**Task prompt**
Your answer should be every line with the word "zeta", copied from the data below.

[Saved entries]

(* ===== verification/GeTableSpec.v ===== *)
(** * The tables are right

    The entries of [GeTables] are the multiples of the base point that the comment in
    [precomp_data.h] states: entry (i, j) is (j + 1) * 256^i * B.  [points] lists the affine points that the entries
    stand for, and [ladder] the points 16 P, ..., 128 P between a row and the next; the
    check multiplies out the denominators of the addition law. *)

From S2P Require Import Prelude Mem Limbs Primes Fe FeSpec FeBytes Edwards EdGroup GeTables Ge GeSpec.
From Stdlib Require Import ZArith Lia.
From stdpp Require Import base tactics list numbers.
Local Open Scope Z_scope.

(** The base point (x, 4/5), x even. *)
Definition ed_B : Z * Z :=
  (15112221349535400772501151409588531511454012693041857206046113283949847762202,
   46316835694926478169428394003475163141307993866256225615783033603165251855960).
Lemma suffix_bits n k r : (k + n = length r)%nat -> (forall i, (k <= i)%nat -> 0 <= byte_at r i <= 1) -> 0 <= suffix k r < 2 ^ Z.of_nat n.
Proof.
  revert k. induction n as [|n IH]; intros k Hl Hb; [rewrite suffix_over by lia; done|].
  rewrite suffix_step. pose proof (Hb k ltac:(lia)). specialize (IH (S k) ltac:(lia) ltac:(intros i Hi; apply Hb; lia)).
  rewrite Nat2Z.inj_succ, Z.pow_succ_r by lia. lia.
Qed.

(** ** The carry *)

Lemma carry_value n k r : (k + n = length r)%nat -> (forall i, (k <= i)%nat -> 0 <= byte_at r i <= 1) -> suffix k r < 2 ^ Z.of_nat n - 1 ->
  suffix k (slide_carry n k r) = suffix k r + 1 /\ (forall i, (i < k)%nat -> byte_at (slide_carry n k r) i = byte_at r i).
Proof.
  revert k r. induction n as [|n IH]; intros k r Hl Hb Hs; [rewrite suffix_over in Hs by lia; cbn in Hs; lia|]. cbn [slide_carry].
  pose proof (Hb k ltac:(lia)) as Hk. assert (forall v i, (i < k)%nat -> byte_at (<[k := v]> r) i = byte_at r i) as Hlow.
  { intros v i Hi. rewrite byte_at_insert by lia. destruct (Nat.eqb_spec i k); [lia|done]. }
  assert (forall v, suffix k (<[k := v]> r) = suffix k r + (v - byte_at r k)) as Hset.
  { intros v. rewrite <- (Nat.add_0_r k) at 2. rewrite suffix_insert, Nat.add_0_r by lia. cbn [Z.of_nat]. lia. }
  destruct (Z.eqb_spec (byte_at r k) 0) as [E|E]; [split; [rewrite Hset; lia|apply Hlow]|].
  rewrite suffix_step in Hs. rewrite Nat2Z.inj_succ, Z.pow_succ_r in Hs by lia.
  destruct (IH (S k) (<[k := 0]> r)) as [I1 I2].
  - rewrite length_insert. lia.
  - intros i Hi. rewrite byte_at_insert by lia. destruct (Nat.eqb_spec i k); [lia|apply Hb; lia].
  - rewrite suffix_insert_low by lia. lia.
  - split; [|intros i Hi; rewrite I2 by lia; by apply Hlow].
    rewrite suffix_step, I1, I2, byte_at_insert, Nat.eqb_refl, suffix_insert_low by lia. rewrite (suffix_step k r). lia.
Qed.
Lemma carry_low n k r i : (k + n <= length r)%nat -> (i < k)%nat -> byte_at (slide_carry n k r) i = byte_at r i.
Proof.
  revert k r. induction n as [|n IH]; intros k r Hl Hi; [done|]. cbn [slide_carry].
  destruct (byte_at r k =? 0); [|rewrite IH by (try rewrite length_insert; lia)]; (rewrite byte_at_insert by lia; destruct (Nat.eqb_spec i k); [lia|done]).
Qed.

(** ** The loop on [b] *)

Lemma pow_S n : 2 ^ Z.of_nat (S n) = 2 * 2 ^ Z.of_nat n.
Proof. rewrite Nat2Z.inj_succ, Z.pow_succ_r by lia. done. Qed.

(** The digit at [i] is odd, the bits up to [i + b] are spent, the value is [N] and the rest is small. *)
Record window (i b : nat) (N : Z) (r : list Z) : Prop := mkWindow {
  w_inv : digits_inv (S i) r;
  w_odd : Z.odd (byte_at r i) = true;
  w_val : suffix i r = N;
  w_gap : 2 * suffix (S i) r = 2 ^ Z.of_nat b * suffix (i + b) r;
  w_bound : 2 ^ Z.of_nat (i + b) * suffix (i + b) r <= 2 ^ 253
}.

Section Window.
Context (i c : nat) (N : Z) (r : list Z) (Hi : (i + S c < 256)%nat) (W : window i (S c) N r).
Local Abbreviation p := (2 ^ Z.of_nat (S c)).
Local Abbreviation T := (suffix (S (i + S c)) r).

Lemma window_zero : byte_at r (i + S c) = 0 -> window i (S (S c)) N r.
Proof using Hi W.
  intros E. destruct W as [HI HO HV HG HB]. rewrite (suffix_step (i + S c)), E in HG, HB. split; try assumption; rewrite (Nat.add_succ_r i (S c)).
  - rewrite (pow_S (S c)). lia.
  - rewrite pow_S. lia.
Qed.

Lemma window_add v : byte_at r (i + S c) = 1 -> v = byte_at r i + p -> -15 <= v <= 15 -> window i (S (S c)) N (<[(i + S c)%nat := 0]> (<[i := v]> r)).
Proof using Hi W.
  intros E -> Hv. destruct W as [HI HO HV HG HB]. pose proof (proj1 HI) as Hl.
  assert (byte_at (<[i := byte_at r i + p]> r) (i + S c) = 1) as E' by (rewrite byte_at_insert by lia; destruct (Nat.eqb_spec (i + S c) i); [lia|exact E]).
  assert (suffix (S i) (<[(i + S c)%nat := 0]> (<[i := byte_at r i + p]> r)) = suffix (S i) r - 2 ^ Z.of_nat c) as E1.
  { replace (i + S c)%nat with (S i + c)%nat in * by lia. rewrite suffix_insert by (rewrite length_insert; lia). rewrite suffix_insert_low, E' by lia. lia. }
  assert (byte_at (<[(i + S c)%nat := 0]> (<[i := byte_at r i + p]> r)) i = byte_at r i + p) as E2.
  { rewrite byte_at_insert by (rewrite length_insert; lia). destruct (Nat.eqb_spec i (i + S c)); [lia|]. by rewrite byte_at_insert, Nat.eqb_refl by lia. }
  rewrite (suffix_step (i + S c)), E in HG, HB. split.
  - apply set_next_bit; [lia|lia|]. by apply set_digit; [lia| |].
  - rewrite E2, Z.odd_add, HO, pow_S, Z.odd_mul. reflexivity.
  - rewrite suffix_step, E1, E2, <- HV, (suffix_step i r), pow_S. lia.
  - rewrite E1, (Nat.add_succ_r i (S c)), !suffix_insert_low, (pow_S (S c)) by lia. rewrite pow_S in *. lia.
  - rewrite (Nat.add_succ_r i (S c)), !suffix_insert_low, pow_S by lia. lia.
Qed.

(** A carry is only made when the digit is positive, so that the rest stays small. *)
Lemma window_room : byte_at r (i + S c) = 1 -> 0 < byte_at r i -> 2 ^ Z.of_nat i * N <= 2 ^ 253 ->
  exists E : Z, 1 <= E /\ T + 1 <= E /\ 2 ^ 253 = 2 ^ Z.of_nat (i + S c) * (2 * E) /\ 2 ^ Z.of_nat (256 - (i + S c)) = 16 * E.
Proof using Hi W.
  intros Ex Hr HN. destruct W as [HI HO HV HG HB]. rewrite suffix_step in HV. rewrite (suffix_step (i + S c)), Ex in HG.
  assert (2 ^ Z.of_nat (i + S c) = 2 ^ Z.of_nat i * p) as Eq by (rewrite Nat2Z.inj_add, Z.pow_add_r by lia; done).
  pose proof (suffix_bits (256 - S (i + S c)) (S (i + S c)) r ltac:(rewrite (proj1 HI); lia) ltac:(intros k Hk; apply (proj2 (proj2 HI)); lia)) as HT.
  assert (0 < 2 ^ Z.of_nat i) as Pi by (apply Z.pow_pos_nonneg; lia). assert (0 < p) as Pp by (apply Z.pow_pos_nonneg; lia).
  assert (2 ^ Z.of_nat (i + S c) * (1 + 2 * T) < 2 ^ 253) as Hlt by (rewrite Eq; nia).
  assert (i + S c < 253)%nat as Hc.
  { destruct (le_lt_dec 253 (i + S c)) as [H|H]; [|lia]. pose proof (Z.pow_le_mono_r 2 253 (Z.of_nat (i + S c)) ltac:(lia) ltac:(lia)). nia. }
  exists (2 ^ Z.of_nat (252 - (i + S c))). assert (2 ^ 253 = 2 ^ Z.of_nat (i + S c) * (2 * 2 ^ Z.of_nat (252 - (i + S c)))) as E253.
  { rewrite <- pow_S, <- Z.pow_add_r by lia. f_equal. lia. }
  split_and!.
  - apply (Z.pow_le_mono_r 2 0); lia.
  - rewrite E253 in Hlt. rewrite Eq in Hlt. assert (0 < 2 ^ Z.of_nat i * p) by nia. nia.
  - exact E253.
  - change 16 with (2 ^ 4). rewrite <- Z.pow_add_r by lia. f_equal. lia.
Qed.

Lemma window_carry v : byte_at r (i + S c) = 1 -> v = byte_at r i - p -> -15 <= v <= 15 -> 15 < byte_at r i + p -> 2 ^ Z.of_nat i * N <= 2 ^ 253 ->
  window i (S (S c)) N (slide_carry (256 - (i + S c)) (i + S c) (<[i := v]> r)).
Proof using Hi W.
  intros Ex Hv Hv15 Hp HN. destruct (window_room Ex ltac:(lia) HN) as (E & E1 & ET & E253 & E256). destruct W as [HI HO HV HG HB]. pose proof (proj1 HI) as Hl.
  assert (digits_inv (S i) (<[i := v]> r)) as HI' by (apply set_digit; [lia|lia|done]).
  assert (suffix (i + S c) (<[i := v]> r) = 1 + 2 * T) as Es by (rewrite suffix_insert_low, suffix_step, Ex by lia; done).
  destruct (carry_value (256 - (i + S c)) (i + S c) (<[i := v]> r)) as [C1 C2].
  { rewrite length_insert. lia. } { intros k Hk. apply (proj2 (proj2 HI')). lia. } { rewrite Es, E256. lia. }
  pose proof (slide_carry_ok (256 - (i + S c)) i (i + S c) _ ltac:(lia) ltac:(lia) HI') as HI2.
  set (r2 := slide_carry _ _ _) in *. assert (byte_at r2 i = v) as Ei by (rewrite C2 by lia; by rewrite byte_at_insert, Nat.eqb_refl by lia).
  pose proof (suffix_back c (S i) (<[i := v]> r) r2 1) as Hback. replace (S i + c)%nat with (i + S c)%nat in Hback by lia.
  specialize (Hback ltac:(intros k Hk; apply C2; lia) C1). rewrite suffix_insert_low in Hback by lia.
  assert (suffix (S (i + S c)) r2 = T + 1) as E2.
  { pose proof (proj2 (proj2 HI2) (i + S c)%nat ltac:(lia)). rewrite suffix_step, Es in C1. lia. }
  rewrite (suffix_step (i + S c)), Ex in HG, HB. split.
  - exact HI2.
  - rewrite Ei, Hv, Z.odd_sub, HO, pow_S, Z.odd_mul. reflexivity.
  - rewrite suffix_step, Ei, Hback, <- HV, (suffix_step i r), Hv, pow_S. lia.
  - rewrite Hback, (Nat.add_succ_r i (S c)), E2, (pow_S (S c)). rewrite pow_S in *. lia.
  - rewrite (Nat.add_succ_r i (S c)), E2, pow_S, E253. assert (0 < 2 ^ Z.of_nat (i + S c)) by (apply Z.pow_pos_nonneg; lia). nia.
Qed.
End Window.
(* ===== verification/EdOrder.v ===== *)
(** * The order of the base point

    The multiple of the base point by the group order of [sc.c] is the neutral point.  The order is
    written in the signed digits of [ge_scalarmult_base], and every partial sum is listed and checked. *)

From S2P Require Import Prelude Mem Limbs Primes Fe FeSpec FeBytes Sc ScSpec Edwards EdGroup GeTables Ge GeSpec GeTableSpec GeScalar GeVerify GeSlide GeMult.
From Stdlib Require Import ZArith Lia.
From stdpp Require Import base tactics list numbers.
Local Open Scope Z_scope.

(** The digit [d] of weight 256^i. *)
Definition table_point (i : nat) (d : Z) : Z * Z :=
  let C := nth (Z.to_nat (Z.abs d - 1)) (nth i points []) ed_zero in if d <? 0 then ed_opp C else C.

Definition digit_ok (i : nat) (d : Z) : bool := (i <? 32)%nat && (-8 <=? d) && (d <=? 8) && negb (d =? 0).

Definition link : Type := nat * Z * (Z * Z).

(** Sums of table points, each with its result. *)
Fixpoint chain_ok (A : Z * Z) (l : list link) : bool :=
  match l with [] => true | (i, d, R) :: l => digit_ok i d && sum_ok A (table_point i d) R && chain_ok R l end.
Definition chain_value (l : list link) (n : Z) : Z := fold_left (fun n '(i, d, _) => n + d * 256 ^ Z.of_nat i) l n.
Definition chain_end (l : list link) (A : Z * Z) : Z * Z := fold_left (fun _ '(_, _, R) => R) l A.

Lemma table_point_digit i d : digit_ok i d = true -> table_point i d = digit_point i d.
Proof.
  unfold digit_ok. intros [[[Hi%Nat.ltb_lt H1%Z.leb_le]%andb_true_iff H2%Z.leb_le]%andb_true_iff H3%negb_true_iff%Z.eqb_neq]%andb_true_iff.
  assert (nth_error points i = Some (nth i points [])) as Hr by (apply nth_error_nth'; exact Hi). destruct (points_good i _ Hr) as [Hl Hg].
  assert (nth_error (nth i points []) (Z.to_nat (Z.abs d - 1)) = Some (nth (Z.to_nat (Z.abs d - 1)) (nth i points []) ed_zero)) as Hn by (apply nth_error_nth'; rewrite Hl; lia).
  specialize (Hg _ _ Hn). replace (S (Z.to_nat (Z.abs d - 1))) with (Z.to_nat (Z.abs d)) in Hg by lia. unfold table_point, digit_point. cbv zeta. by rewrite Hg.
Qed.

Lemma chain_ok_zmul l A n : on_curve A -> A ≡P ed_zmul n ed_B -> chain_ok A l = true ->
  on_curve (chain_end l A) /\ chain_end l A ≡P ed_zmul (chain_value l n) ed_B.
Proof.
  pose proof ed_B_on as HB. revert A n. induction l as [|[[i d] R] l IH]; intros A n HA EA H; [split; assumption|]. cbn [chain_ok] in H.
  apply andb_true_iff in H as [[Hd Hs]%andb_true_iff Hc]. cbn [chain_end chain_value fold_left].
  rewrite (table_point_digit _ _ Hd) in Hs. apply sum_ok_ok in Hs; [|exact HA|apply digit_point_on]. apply (IH R); [rewrite Hs; auto using digit_point_on with curve| |exact Hc].
  rewrite Hs, EA, digit_point_zmul. symmetry. apply zmul_add. exact HB.
Qed.

Definition odd_links : list link :=
  [(0%nat, (-1), (42783823269122696939284341094755422415180979639778424813682678720006717057747, 46316835694926478169428394003475163141307993866256225615783033603165251855960));
   (1%nat, (-3), (39577285346617949178634634122635118840985816743322056428644316682179724416149, 42088693769332429948219124632231613673899850728281051197151111017518498539118));
   (2%nat, (-1), (24205455867848000914559265243737143737434749881050269715087363182641928441988, 56945200316409159683365737848555000199484200705987008741241077336845402436394));
   (3%nat, 6, (16907330074470838240008202891723081630149031407819261993468851273567637866355, 40421082647506523110256892386970697943601977256744611296044881155560165695061));
   (4%nat, 2, (11727847739219337432504017182941052636056323882507346971849912494008492905984, 30545559950637601268772339088353583184064092696854860502769822404927703049658));
   (5%nat, 6, (57868209884247596222487283660579136431879744159572386874361960156596003252628, 46760404157590670189658433927282507387398052727924813018394834401805519119161));
   (6%nat, 1, (25915298102226412310643804587405461839041108600505410097871452884048753778110, 19629855173399958941032795139174264247421151130092748434733474790365931557514));
   (7%nat, 6, (28134830420526399142515294482605160022533532090259233601428042810881099371964, 57603197838800613085053297863196067289426106614014511885684339057292114341375));
   (8%nat, (-3), (53988466124794215846313803815862705253091043973290826651335629553932596239439, 53575433820436223021494590041278007961275296661753756759861501161116086317065));
   (9%nat, (-6), (14222502561682891760322472399276808779009983910757607331070465322239445546807, 20697913501326292907238631864967665412840330913992779751442763694611815714047));
   (11%nat, (-6), (20668024440349863643010448067776916174534736085054280107238585155492221034304, 39172466266372530595580903982412508582783655496855403362575139360309773406657));
   (12%nat, (-2), (56406231542761789209345999819306165635822876311591827377437051907175876253776, 43730780469930830555606734475819628544168561161958332375238722511938384307663));
   (14%nat, (-2), (40524322847024544486755503269319644599347288954117754833897093117600578041238, 3554668369123364796581098794874132922315235339408062610232048358232607330195));
   (15%nat, 1, (44011362588226294830714914576669555259715824015825743856614490616754720912751, 1043417112467301943674850804561508244004334224894295375876441375725132132311));
   (31%nat, 1, (51702805417433851621370314915169109289643527290396523580987289071726314520832, 6166641087634462989231589379754663315380846158174275221879467001566828886705))].
Definition doublings : list (Z * Z) :=
  [(24781963163080342322018249525459996043185241482762024005329210135667041288355, 28769645573396694082844620900383594023724071377736452949825832448908908186029);
   (15266691811550067608588445125622845175285123099864784796769459850370517613744, 52506953512903869054569479257127594289299222498900716314831652186787050654089);
   (26758163232169809501048188441871596822186700271935246317593436062817860301402, 51272859636332212660790615373654953696147472209431710347454839542997437151224);
   (32636625104704881524741833827115652478264885970223004337121325068570377279301, 44359776111033189914124316197098448297315276320717591334859970405936758908121)].
Definition even_links : list link :=
  [(0%nat, (-3), (47826078443969100653412955238901541055743560322705133346435150997439015471893, 13202417116721234566730651922103248973984074261787328206234780718773523496160));
   (1%nat, 4, (41115162629741706496587621529544354779129264868808622469878666478602678061464, 38756152704279611089490977634767543810904230387457331505202791009675891684802));
   (2%nat, 6, (26766575013921889330407546335916884353405737202186616616240393346196270049735, 4717980451185521786113217632324748830226086495267478657522816068152758146109));
   (3%nat, (-3), (35170512594268712757181765535071180211926731530684295523499079350685423601163, 21805540560658374722596222997041740168230787512440320487849858714255342950818));
   (4%nat, (-6), (44335492220269196858047927914497256543338686610769685642786993204358644808081, 57244229306529034919200566629054084367458149320096945969929642779542238867784));
   (5%nat, 3, (45182364726272232831760405611866367738589474450749415859193373437922326646052, 56638357395613084561223229307509274088188708756707609214705705601827137318158));
   (6%nat, 2, (19354838591634400524285474043187850608227017079645929606489486558277558073051, 51406962943002726020753002618738482832622762078253722329216383920706978249445));
   (7%nat, (-8), (26292399942830878210594841092993774931152401763900233310889971510972203148973, 56296879508506190341448964397236010323824022939311151880394893097591780276576));
   (8%nat, 6, (49365126784562651547709344604918357704348660092489444776416224215613070523049, 21331528315257824107139486940165159292400054319146564502643636336756222633655));
   (9%nat, (-3), (37455522436109902816446263540766648136229446158099699895389005341774546832105, 38184653724907135489707495895125826145721065063288723370929234109074876936773));
   (10%nat, (-8), (14675116119849155346918858021903617917804555101011884222926668019479009365663, 13818873661315986466374448689598084787629171637328536697384113463274804684197));
   (11%nat, 3, (54265242725058622241374845889899445087642094096198664545509255957205504414226, 34020208988381315449090183214606261407323397944790014730143060678765026308474));
   (12%nat, (-1), (49431215078550222764326648121042531711361754350505710084316493882280707789240, 12250812921711220273014183127530893690021170799231148180938759612280074648731));
   (13%nat, (-6), (5870122980700527658615347922399693369538199534197089114685306634343377918530, 1882224690147174368030811393408770404217078018273194093816779919838684973839));
   (14%nat, (-1), (11775914892881096851523075814202192481367085243580851168883077100024201502878, 2910837747736631106217498194311086782962436957583270370920944855478653510522));
   (15%nat, 5, (0, 1))].

Lemma odd_links_ok : chain_ok ed_zero odd_links = true.
Proof. vm_compute. reflexivity. Qed.
Lemma doublings_ok : doubles_ok (chain_end odd_links ed_zero) doublings = true.
Proof. vm_compute. reflexivity. Qed.
Lemma even_links_ok : chain_ok (List.last doublings ed_zero) even_links = true.
Proof. vm_compute. reflexivity. Qed.

(** The digits at odd indices, four doublings, the digits at even indices. *)
Lemma chains_zmul odd dbl even : chain_ok ed_zero odd = true -> length dbl = 4%nat -> doubles_ok (chain_end odd ed_zero) dbl = true ->
  chain_ok (List.last dbl ed_zero) even = true ->
  ed_zmul (chain_value even (2 ^ Z.of_nat 4 * chain_value odd 0)) ed_B ≡P chain_end even (List.last dbl ed_zero).
Proof.
  intros H1 H2 H3 H4. pose proof ed_B_on as HB. destruct (chain_ok_zmul odd ed_zero 0 zero_on ltac:(reflexivity) H1) as [C1 E1].
  assert (dbl <> []) as Hd by (intros ->; discriminate H2). rewrite (app_removelast_last ed_zero Hd) in H3.
  assert (List.last dbl ed_zero = Nat.iter 4 ed_double (chain_end odd ed_zero)) as E2.
  { rewrite (doubles_ok_last _ _ _ C1 H3). f_equal. rewrite (app_removelast_last ed_zero Hd), length_app in H2. cbn [length] in H2. lia. }
  symmetry. apply chain_ok_zmul; [|rewrite E2; rewrite (iter_double_proper 4 _ _ E1); apply double_zmul; exact HB|exact H4].
  rewrite E2. apply iter_on; [apply double_on|exact C1].
Qed.

Lemma order_sum : sc_L = chain_value even_links (2 ^ Z.of_nat 4 * chain_value odd_links 0).
Proof. vm_compute. reflexivity. Qed.

Lemma order_zero : ed_zmul sc_L ed_B ≡P ed_zero.
Proof. rewrite order_sum. exact (chains_zmul odd_links doublings even_links odd_links_ok eq_refl doublings_ok even_links_ok). Qed.
(* ===== verification/Ed25519.v ===== *)
(** * Signatures ([sm/src/ed25519/keypair.c], [sm/src/ed25519/sign.c], [bootrom/ed25519/verify.c])

    Key pairs, signatures and their verification, with SHA-3 as the hash.  [None] is an overflow of a
    machine integer or an index outside a table; the theorems show that it is never the result. *)

From S2P Require Import Prelude Mem Sha3 Limbs Primes Fe FeSpec FeBytes Sc ScSpec Edwards EdGroup GeTables Ge GeSpec GeTableSpec GeScalar GeVerify GeSlide GeMult EdOrder.
From Stdlib Require Import ZArith Lia.
From stdpp Require Import base tactics list numbers.
Local Open Scope Z_scope.

(** ** keypair.c *)

(** The public key and the private key of a seed. *)
Definition ed25519_create_keypair (seed : list Z) : option (list Z * list Z) :=
  let private_key := sha3 (take 32 seed) 64 in
  let private_key := <[0%nat := Z.land (byte_at private_key 0) 248]> private_key in
  let private_key := <[31%nat := Z.land (byte_at private_key 31) 63]> private_key in
  let private_key := <[31%nat := Z.lor (byte_at private_key 31) 64]> private_key in
  let A := ge_scalarmult_base (take 32 private_key) in
  public_key ← ge_p3_tobytes A;
  Some (public_key, private_key).

(** ** sign.c *)

(** The 64 bytes of the signature. *)
Definition ed25519_sign (message public_key private_key : list Z) : option (list Z) :=
  let hash := sha3_init 64 in
  let hash := sha3_update hash (take 32 (drop 32 private_key)) in
  let hash := sha3_update hash message in
  let r := (sha3_final hash).1 in
  r ← sc_reduce r;
  let R := ge_scalarmult_base r in
  signature ← ge_p3_tobytes R;
  let hash := sha3_init 64 in
  let hash := sha3_update hash signature in
  let hash := sha3_update hash (take 32 public_key) in
  let hash := sha3_update hash message in
  let hram := (sha3_final hash).1 in
  hram ← sc_reduce hram;
  s ← sc_muladd hram (take 32 private_key) r;
  Some (signature ++ s).

(** ** verify.c *)

Definition consttime_equal (x y : list Z) : Z :=
  let r := uchar (Z.lxor (byte_at x 0) (byte_at y 0)) in
  let r := fold_left (fun r i => uchar (Z.lor r (Z.lxor (byte_at x i) (byte_at y i)))) (seq 1 31) r in
  if r =? 0 then 1 else 0.
(* ===== verification/Attestation.v ===== *)
(** * From the boot ROM to the verifier ([sdk/src/verifier/Report.cpp])

    The signature library is put in the place that the boot ROM and the monitor leave for it, and the
    checks of [Report::verify] are modelled.  A report that an enclave gets from the monitor passes
    them: the boot ROM's certificate under the device key, the monitor's signature under the certified key. *)

From S2P Require Import Prelude Mem SmDefs Pmp Sha3 Hkdf Bootrom Thread Mprv Machine Attest Enclave EnclaveInv Services Lifecycle.
From S2P Require Import Limbs Primes Fe FeSpec FeBytes Sc ScSpec Edwards EdGroup GeTables Ge GeSpec GeTableSpec GeScalar GeVerify GeSlide GeMult EdOrder.
From S2P Require Ed25519 Sbi.
From Stdlib Require Import ZArith Lia.
From stdpp Require Import base tactics list numbers.
Local Open Scope Z_scope.

(** ** The instances *)

Definition library_sign (message public_key private_key : list Z) : list Z := default [] (Ed25519.ed25519_sign message public_key private_key).
Definition library_keypair (seed : list Z) : list Z * list Z := default ([], []) (Ed25519.ed25519_create_keypair seed).

Lemma library_sign_ok message public_key private_key : Forall is_u8 private_key -> length private_key = 64%nat ->
  library_sign message public_key private_key = Ed25519.signature_of message public_key private_key.
Proof. intros Hk Lk. unfold library_sign. by rewrite (Ed25519.sign_ok message public_key private_key Hk Lk). Qed.
Lemma library_keypair_ok seed : let k := Ed25519.clamp (sha3 (take 32 seed) 64) in library_keypair seed = (Ed25519.public_of k, k).
Proof. cbv zeta. unfold library_keypair. by rewrite Ed25519.create_keypair_ok. Qed.

#[export] Instance library_keys : KeyPairs := { create_keypair := library_keypair; sign := library_sign }.
#[export] Instance library_signer : Signer := { ed25519_sign := library_sign }.

Lemma sign_library : sign = library_sign.
Proof. reflexivity. Qed.
Lemma create_keypair_library : create_keypair = library_keypair.
Proof. reflexivity. Qed.
Lemma ed25519_sign_library : ed25519_sign = library_sign.
Proof. reflexivity. Qed.

Lemma library_keys_ok : keys_ok.
Proof.
  split.
  - intros seed. rewrite create_keypair_library, library_keypair_ok. cbn [fst]. apply Ed25519.public_bytes.
  - intros seed. rewrite create_keypair_library, library_keypair_ok. cbn [snd].
    destruct (Ed25519.sha3_ok (take 32 seed) 64) as [H1 H2]. apply (Ed25519.clamp_ok _ H1 H2).
  - intros msg pk sk Hl Hb. rewrite sign_library, library_sign_ok by assumption. apply Ed25519.length_signature.
Qed.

**Task output**
  specialize (Hg _ _ Hn). replace (S (Z.to_nat (Z.abs d - 1))) with (Z.to_nat (Z.abs d)) in Hg by lia. unfold table_point, digit_point. cbv zeta. by rewrite Hg.
Proof. cbv zeta. unfold library_keypair. by rewrite Ed25519.create_keypair_ok. Qed.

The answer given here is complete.